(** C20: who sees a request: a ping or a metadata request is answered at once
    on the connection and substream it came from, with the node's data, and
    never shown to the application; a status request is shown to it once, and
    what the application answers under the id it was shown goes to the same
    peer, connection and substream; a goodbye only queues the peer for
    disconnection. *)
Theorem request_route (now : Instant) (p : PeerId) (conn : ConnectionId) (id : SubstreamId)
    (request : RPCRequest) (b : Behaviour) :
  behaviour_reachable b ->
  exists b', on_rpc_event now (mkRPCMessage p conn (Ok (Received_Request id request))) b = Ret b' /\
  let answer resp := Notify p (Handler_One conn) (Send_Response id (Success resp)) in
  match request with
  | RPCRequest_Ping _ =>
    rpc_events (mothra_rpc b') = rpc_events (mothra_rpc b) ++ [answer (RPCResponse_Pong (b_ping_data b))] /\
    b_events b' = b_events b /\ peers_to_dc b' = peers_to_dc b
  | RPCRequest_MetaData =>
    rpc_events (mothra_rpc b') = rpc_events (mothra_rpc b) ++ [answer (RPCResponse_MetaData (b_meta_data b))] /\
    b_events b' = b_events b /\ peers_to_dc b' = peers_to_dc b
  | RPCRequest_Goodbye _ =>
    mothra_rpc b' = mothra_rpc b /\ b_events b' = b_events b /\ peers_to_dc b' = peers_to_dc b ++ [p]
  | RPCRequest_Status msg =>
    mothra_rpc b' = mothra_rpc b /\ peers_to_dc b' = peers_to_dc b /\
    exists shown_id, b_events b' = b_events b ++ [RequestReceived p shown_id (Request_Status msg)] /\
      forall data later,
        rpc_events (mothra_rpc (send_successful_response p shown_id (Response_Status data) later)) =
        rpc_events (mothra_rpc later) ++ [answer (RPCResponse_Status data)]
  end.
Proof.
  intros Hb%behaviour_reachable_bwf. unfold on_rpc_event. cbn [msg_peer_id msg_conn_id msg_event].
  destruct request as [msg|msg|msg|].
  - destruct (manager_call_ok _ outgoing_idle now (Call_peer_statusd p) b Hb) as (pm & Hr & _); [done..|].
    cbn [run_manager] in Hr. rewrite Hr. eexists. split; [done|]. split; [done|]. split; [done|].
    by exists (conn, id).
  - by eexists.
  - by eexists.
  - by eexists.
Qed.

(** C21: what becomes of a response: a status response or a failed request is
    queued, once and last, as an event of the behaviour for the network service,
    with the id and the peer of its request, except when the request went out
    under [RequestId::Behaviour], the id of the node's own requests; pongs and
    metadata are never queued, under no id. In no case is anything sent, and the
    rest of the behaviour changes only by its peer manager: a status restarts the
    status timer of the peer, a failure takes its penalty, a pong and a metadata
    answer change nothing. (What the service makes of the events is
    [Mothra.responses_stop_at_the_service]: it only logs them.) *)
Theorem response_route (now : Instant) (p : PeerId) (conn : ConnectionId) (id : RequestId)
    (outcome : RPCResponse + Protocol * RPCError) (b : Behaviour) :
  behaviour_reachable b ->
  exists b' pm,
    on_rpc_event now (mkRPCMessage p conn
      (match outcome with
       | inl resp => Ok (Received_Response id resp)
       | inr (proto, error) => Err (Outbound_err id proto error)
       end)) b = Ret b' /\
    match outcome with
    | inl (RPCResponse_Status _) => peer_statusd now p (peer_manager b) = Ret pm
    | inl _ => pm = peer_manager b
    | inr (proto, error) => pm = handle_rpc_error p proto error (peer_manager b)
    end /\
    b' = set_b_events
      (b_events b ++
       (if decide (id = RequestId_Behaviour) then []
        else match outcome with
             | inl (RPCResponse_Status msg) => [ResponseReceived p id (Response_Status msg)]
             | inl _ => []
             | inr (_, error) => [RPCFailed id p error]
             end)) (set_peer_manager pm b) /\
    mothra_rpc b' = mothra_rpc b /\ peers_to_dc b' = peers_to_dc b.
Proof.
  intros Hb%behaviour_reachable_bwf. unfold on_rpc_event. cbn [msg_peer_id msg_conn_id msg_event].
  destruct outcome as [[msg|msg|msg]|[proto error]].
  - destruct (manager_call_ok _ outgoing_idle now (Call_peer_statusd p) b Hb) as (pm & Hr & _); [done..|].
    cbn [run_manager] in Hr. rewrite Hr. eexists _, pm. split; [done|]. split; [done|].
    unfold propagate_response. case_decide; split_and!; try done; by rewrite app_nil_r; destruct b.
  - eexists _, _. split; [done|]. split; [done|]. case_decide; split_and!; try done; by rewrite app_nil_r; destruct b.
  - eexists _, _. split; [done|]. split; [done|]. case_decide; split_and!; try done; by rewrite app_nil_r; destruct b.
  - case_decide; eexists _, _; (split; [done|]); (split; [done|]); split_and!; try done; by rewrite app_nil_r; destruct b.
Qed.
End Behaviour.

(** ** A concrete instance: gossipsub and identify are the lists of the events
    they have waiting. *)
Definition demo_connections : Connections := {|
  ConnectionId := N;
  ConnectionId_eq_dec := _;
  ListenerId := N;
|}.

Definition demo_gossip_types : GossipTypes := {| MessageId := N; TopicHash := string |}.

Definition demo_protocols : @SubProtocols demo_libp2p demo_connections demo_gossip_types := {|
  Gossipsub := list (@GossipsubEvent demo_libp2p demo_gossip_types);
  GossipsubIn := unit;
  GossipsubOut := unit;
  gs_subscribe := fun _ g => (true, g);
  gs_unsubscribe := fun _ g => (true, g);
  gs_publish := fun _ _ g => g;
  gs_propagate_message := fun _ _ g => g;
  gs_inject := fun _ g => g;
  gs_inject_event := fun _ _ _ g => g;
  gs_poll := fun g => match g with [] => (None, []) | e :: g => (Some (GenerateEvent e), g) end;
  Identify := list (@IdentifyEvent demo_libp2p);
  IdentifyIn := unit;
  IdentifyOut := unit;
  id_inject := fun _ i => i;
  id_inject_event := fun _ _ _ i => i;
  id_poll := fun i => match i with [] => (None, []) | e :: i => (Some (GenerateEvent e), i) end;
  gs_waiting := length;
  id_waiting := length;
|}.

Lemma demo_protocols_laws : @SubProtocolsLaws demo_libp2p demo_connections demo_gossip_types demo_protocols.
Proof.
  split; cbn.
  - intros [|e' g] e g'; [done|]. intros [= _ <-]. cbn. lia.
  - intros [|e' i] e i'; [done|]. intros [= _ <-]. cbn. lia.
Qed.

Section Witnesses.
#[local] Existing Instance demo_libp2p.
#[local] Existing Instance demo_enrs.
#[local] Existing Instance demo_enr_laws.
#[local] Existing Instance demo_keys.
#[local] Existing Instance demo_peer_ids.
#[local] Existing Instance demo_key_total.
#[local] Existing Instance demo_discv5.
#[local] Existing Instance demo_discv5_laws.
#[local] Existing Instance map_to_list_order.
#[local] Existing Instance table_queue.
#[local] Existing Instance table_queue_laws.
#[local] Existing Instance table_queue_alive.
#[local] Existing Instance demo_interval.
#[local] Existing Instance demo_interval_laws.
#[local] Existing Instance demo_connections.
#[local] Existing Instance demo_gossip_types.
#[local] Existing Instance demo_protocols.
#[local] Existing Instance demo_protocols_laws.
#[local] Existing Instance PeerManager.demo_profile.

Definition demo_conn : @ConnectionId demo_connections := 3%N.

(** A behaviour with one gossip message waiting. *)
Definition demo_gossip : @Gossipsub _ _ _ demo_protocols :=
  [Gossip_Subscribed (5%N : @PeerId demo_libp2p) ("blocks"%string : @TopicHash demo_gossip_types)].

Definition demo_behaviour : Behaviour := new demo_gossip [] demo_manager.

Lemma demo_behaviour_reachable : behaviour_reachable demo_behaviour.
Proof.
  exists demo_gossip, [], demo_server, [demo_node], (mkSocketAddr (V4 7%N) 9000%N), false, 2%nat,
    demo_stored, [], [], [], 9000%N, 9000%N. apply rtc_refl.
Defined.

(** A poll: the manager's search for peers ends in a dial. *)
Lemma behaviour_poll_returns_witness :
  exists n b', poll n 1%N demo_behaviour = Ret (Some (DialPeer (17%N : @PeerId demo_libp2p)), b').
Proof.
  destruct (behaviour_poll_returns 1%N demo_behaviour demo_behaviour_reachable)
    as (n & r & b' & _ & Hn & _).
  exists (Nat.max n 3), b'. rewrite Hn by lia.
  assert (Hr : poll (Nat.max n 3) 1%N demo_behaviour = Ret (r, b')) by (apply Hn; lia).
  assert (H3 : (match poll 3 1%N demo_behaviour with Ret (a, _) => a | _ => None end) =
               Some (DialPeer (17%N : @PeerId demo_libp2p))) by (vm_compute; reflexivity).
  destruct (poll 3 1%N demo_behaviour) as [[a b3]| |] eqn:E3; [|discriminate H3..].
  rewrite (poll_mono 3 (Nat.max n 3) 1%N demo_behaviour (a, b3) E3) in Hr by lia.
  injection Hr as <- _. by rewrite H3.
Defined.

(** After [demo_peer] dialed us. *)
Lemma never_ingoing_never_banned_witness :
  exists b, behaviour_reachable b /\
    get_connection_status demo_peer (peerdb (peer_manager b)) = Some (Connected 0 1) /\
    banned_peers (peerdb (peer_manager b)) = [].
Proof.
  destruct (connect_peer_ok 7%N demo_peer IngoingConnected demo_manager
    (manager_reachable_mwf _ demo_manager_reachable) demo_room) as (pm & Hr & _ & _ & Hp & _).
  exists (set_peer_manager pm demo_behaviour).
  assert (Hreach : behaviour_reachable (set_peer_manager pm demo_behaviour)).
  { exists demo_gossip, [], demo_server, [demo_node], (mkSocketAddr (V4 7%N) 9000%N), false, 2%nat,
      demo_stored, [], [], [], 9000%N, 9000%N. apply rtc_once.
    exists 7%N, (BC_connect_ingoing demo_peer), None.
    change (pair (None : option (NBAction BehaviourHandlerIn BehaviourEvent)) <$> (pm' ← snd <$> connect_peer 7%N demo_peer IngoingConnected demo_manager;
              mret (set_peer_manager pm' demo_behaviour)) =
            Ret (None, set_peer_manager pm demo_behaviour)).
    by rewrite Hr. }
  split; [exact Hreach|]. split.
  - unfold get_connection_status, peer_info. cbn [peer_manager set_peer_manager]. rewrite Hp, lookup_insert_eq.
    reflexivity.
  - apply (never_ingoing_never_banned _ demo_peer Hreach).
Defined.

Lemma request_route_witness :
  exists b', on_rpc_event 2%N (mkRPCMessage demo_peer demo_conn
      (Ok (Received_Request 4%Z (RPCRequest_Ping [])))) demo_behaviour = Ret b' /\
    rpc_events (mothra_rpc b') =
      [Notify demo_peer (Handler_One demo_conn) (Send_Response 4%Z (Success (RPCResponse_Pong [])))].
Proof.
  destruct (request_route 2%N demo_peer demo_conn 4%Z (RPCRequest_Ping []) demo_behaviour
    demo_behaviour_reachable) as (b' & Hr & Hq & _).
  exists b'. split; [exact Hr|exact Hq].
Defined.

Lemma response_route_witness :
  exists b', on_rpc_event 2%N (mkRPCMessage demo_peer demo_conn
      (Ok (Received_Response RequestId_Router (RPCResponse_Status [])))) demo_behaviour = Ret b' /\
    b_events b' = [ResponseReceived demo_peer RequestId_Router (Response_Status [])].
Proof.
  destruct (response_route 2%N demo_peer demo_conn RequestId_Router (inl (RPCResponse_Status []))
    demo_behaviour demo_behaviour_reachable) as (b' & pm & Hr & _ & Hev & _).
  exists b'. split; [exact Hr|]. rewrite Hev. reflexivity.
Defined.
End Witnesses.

- - - - -

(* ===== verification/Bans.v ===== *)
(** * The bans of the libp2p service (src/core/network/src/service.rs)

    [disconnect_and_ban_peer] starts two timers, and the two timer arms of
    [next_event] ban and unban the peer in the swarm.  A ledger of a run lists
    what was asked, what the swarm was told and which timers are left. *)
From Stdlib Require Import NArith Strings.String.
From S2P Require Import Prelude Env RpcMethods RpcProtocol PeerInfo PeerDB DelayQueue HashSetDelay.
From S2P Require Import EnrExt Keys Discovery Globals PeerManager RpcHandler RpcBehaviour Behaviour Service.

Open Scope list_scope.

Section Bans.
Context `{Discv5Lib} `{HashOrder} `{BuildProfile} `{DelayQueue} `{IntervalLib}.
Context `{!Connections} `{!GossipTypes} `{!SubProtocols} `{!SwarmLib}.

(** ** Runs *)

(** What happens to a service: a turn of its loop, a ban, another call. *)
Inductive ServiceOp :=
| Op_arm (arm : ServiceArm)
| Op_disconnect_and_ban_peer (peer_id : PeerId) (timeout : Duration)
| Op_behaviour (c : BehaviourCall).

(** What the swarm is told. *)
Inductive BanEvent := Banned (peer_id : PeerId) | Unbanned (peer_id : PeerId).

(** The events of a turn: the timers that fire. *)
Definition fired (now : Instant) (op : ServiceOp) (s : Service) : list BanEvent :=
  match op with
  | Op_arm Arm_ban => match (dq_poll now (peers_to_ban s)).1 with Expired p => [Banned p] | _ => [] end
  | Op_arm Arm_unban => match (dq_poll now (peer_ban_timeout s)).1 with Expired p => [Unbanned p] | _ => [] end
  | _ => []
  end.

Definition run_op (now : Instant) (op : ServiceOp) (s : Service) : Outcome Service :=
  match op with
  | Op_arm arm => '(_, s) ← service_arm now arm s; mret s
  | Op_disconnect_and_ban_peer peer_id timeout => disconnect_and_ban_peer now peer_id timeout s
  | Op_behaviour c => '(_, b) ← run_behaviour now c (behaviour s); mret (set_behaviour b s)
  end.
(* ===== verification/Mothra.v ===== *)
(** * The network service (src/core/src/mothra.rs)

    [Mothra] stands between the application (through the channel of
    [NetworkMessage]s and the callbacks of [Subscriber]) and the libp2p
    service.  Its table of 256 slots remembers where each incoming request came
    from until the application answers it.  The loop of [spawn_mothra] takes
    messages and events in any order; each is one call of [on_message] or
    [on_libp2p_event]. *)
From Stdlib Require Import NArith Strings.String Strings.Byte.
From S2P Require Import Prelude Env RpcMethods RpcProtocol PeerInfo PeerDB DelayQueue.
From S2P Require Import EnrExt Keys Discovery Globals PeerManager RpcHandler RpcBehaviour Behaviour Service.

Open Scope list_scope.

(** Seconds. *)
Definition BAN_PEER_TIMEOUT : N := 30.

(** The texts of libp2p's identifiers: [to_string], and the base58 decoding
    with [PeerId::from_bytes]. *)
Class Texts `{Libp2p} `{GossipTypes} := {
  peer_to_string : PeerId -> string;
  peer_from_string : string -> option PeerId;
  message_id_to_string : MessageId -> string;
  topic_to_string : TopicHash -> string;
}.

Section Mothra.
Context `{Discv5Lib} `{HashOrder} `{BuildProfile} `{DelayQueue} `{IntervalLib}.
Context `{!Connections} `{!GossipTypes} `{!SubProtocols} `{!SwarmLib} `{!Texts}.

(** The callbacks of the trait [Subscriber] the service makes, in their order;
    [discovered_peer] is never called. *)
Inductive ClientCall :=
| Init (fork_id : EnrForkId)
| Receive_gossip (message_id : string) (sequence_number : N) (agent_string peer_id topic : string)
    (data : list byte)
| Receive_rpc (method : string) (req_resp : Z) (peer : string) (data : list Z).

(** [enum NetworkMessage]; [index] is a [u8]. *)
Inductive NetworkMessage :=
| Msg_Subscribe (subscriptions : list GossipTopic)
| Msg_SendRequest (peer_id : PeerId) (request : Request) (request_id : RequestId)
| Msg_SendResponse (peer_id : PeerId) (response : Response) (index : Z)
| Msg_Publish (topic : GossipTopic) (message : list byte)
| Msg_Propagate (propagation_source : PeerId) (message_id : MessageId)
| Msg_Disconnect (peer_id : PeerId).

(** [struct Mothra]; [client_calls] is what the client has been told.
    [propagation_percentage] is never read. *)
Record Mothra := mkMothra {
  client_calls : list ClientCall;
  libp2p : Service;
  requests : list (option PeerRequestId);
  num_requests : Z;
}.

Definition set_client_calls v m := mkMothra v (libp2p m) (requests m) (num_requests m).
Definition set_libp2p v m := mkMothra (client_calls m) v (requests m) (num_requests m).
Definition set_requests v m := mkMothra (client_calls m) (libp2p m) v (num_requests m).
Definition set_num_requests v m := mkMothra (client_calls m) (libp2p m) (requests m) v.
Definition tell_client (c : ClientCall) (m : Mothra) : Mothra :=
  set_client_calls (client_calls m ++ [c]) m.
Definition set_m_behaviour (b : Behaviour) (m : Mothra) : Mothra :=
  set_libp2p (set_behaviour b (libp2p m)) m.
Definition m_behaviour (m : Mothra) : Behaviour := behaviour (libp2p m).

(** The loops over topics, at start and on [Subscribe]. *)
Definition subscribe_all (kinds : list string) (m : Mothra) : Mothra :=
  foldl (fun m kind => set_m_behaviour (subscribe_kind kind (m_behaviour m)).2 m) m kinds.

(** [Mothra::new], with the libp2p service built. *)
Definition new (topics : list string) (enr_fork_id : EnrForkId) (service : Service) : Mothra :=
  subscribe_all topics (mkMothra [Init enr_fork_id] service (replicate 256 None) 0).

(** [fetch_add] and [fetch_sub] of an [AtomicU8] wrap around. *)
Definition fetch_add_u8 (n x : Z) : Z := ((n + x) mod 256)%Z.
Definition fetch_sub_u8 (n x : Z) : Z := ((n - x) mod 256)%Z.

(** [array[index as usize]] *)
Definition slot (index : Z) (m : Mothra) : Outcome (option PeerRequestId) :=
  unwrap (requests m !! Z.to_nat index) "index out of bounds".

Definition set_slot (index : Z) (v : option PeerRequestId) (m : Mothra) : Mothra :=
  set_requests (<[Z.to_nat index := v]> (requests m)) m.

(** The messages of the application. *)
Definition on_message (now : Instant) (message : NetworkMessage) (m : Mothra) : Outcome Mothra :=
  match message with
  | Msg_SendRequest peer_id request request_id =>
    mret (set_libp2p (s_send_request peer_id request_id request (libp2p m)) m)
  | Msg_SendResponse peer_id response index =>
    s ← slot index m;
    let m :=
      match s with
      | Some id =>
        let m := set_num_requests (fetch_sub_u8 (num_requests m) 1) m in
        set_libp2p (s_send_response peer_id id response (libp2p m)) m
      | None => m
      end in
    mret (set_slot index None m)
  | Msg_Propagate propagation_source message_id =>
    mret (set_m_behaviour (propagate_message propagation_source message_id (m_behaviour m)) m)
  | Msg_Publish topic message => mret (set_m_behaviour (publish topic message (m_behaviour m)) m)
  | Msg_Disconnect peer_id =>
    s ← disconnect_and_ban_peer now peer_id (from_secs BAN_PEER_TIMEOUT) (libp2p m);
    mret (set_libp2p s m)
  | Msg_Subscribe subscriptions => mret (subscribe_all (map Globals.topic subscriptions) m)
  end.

- - - - -

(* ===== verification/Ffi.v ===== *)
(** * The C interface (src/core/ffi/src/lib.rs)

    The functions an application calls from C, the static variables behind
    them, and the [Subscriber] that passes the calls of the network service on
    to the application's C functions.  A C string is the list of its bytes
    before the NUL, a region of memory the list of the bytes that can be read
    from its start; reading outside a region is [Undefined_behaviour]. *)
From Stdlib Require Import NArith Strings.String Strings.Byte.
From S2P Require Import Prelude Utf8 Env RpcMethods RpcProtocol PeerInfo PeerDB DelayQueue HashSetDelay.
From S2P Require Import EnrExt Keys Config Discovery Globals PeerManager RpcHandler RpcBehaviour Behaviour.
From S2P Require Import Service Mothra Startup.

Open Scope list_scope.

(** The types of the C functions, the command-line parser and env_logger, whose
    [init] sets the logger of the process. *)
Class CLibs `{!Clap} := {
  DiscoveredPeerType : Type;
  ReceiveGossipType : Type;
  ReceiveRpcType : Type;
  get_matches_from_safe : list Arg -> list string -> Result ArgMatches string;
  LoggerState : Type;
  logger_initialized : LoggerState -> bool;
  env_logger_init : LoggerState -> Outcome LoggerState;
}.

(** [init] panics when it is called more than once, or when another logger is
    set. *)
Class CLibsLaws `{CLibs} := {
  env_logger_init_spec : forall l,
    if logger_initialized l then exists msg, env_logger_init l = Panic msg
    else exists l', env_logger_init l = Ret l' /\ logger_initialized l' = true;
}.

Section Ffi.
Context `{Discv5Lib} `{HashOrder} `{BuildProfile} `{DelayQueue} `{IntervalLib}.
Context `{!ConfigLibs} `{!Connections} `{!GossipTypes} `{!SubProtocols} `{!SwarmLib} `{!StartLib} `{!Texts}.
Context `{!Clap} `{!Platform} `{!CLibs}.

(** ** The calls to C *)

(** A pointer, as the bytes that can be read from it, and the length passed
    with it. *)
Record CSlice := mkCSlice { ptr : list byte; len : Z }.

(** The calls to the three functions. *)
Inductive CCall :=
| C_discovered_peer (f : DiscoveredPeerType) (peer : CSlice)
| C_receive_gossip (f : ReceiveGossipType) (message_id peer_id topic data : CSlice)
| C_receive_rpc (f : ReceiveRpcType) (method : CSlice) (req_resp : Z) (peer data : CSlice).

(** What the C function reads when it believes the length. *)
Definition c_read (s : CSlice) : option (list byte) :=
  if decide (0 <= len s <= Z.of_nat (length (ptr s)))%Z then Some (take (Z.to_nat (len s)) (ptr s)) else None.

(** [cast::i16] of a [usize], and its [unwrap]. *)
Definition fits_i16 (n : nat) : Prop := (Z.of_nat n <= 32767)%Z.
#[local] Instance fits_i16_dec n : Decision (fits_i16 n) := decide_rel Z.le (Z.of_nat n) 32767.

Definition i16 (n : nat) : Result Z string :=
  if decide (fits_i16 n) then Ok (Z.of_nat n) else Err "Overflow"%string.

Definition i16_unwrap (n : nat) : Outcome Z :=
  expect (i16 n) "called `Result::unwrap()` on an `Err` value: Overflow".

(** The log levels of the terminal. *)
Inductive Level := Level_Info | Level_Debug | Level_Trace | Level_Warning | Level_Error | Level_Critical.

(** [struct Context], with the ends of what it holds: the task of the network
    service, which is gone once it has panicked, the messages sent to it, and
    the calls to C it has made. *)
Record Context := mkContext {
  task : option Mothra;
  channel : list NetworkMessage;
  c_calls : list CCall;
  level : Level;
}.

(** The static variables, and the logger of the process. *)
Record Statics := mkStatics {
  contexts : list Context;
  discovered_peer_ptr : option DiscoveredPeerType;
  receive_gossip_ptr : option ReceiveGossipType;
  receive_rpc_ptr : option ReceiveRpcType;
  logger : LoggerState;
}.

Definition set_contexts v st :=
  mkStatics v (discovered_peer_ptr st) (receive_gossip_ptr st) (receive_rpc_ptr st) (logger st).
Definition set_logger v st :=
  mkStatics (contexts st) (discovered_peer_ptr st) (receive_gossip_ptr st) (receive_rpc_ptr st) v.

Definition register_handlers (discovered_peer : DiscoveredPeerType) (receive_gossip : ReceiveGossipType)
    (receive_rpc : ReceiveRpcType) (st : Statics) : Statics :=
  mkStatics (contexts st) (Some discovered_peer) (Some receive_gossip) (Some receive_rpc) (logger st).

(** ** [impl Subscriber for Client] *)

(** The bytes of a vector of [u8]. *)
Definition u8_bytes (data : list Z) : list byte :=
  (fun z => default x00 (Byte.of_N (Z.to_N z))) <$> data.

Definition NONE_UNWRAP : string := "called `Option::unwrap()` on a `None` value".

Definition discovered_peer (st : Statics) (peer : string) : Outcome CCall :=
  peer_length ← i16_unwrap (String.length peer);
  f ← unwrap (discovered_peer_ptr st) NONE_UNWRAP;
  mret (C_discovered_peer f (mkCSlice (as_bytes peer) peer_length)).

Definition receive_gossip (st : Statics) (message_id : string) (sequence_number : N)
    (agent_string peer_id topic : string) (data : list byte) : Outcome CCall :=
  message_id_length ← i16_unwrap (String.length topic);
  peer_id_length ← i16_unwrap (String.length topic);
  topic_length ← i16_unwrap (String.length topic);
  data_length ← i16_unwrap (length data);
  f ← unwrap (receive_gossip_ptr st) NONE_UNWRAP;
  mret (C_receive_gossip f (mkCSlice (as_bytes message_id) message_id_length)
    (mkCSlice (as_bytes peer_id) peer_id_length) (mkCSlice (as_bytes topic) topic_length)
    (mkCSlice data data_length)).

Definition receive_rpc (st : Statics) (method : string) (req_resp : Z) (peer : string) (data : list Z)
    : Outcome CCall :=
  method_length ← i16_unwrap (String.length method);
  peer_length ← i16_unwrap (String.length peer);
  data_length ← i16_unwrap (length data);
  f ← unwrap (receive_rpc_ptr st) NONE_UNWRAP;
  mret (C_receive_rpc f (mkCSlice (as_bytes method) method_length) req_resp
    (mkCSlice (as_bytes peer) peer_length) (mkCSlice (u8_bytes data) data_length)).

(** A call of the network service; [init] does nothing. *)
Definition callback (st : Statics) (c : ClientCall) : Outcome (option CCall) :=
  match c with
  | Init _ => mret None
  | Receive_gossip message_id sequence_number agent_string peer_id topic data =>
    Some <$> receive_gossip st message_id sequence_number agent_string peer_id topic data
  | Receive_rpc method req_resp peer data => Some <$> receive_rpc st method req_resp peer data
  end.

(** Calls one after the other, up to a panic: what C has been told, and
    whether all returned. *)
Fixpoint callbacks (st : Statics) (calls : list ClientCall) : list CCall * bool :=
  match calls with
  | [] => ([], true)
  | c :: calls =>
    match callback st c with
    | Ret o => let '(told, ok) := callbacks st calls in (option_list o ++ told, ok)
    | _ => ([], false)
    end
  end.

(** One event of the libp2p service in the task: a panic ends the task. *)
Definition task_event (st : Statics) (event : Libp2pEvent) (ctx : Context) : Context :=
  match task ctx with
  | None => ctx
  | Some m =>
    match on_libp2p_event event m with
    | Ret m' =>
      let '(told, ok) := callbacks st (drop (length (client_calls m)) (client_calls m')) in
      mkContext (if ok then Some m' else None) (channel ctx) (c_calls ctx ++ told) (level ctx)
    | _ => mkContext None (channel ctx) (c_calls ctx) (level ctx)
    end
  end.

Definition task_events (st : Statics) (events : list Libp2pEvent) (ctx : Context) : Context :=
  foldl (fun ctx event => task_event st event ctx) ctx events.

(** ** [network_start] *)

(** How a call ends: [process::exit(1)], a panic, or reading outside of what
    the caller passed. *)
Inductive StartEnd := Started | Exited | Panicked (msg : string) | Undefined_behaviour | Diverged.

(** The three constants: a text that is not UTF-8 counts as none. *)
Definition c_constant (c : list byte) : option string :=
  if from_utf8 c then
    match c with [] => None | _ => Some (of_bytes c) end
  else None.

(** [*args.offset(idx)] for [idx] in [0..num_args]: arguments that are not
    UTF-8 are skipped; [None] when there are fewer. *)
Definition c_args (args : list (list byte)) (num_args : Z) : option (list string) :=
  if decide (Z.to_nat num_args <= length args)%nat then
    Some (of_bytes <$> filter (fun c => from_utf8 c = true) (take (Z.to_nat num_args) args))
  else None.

- - - - -

• _TASK REQUIREMENTS_: Starting at the line above that holds "The functions an" and ending at the line that holds "from its start;", transcribe each line exactly and include no other lines.

• _EXERCISE OUTPUT_:
    The functions an application calls from C, the static variables behind
    them, and the [Subscriber] that passes the calls of the network service on
    to the application's C functions.  A C string is the list of its bytes
    before the NUL, a region of memory the list of the bytes that can be read
    from its start; reading outside a region is [Undefined_behaviour]. *)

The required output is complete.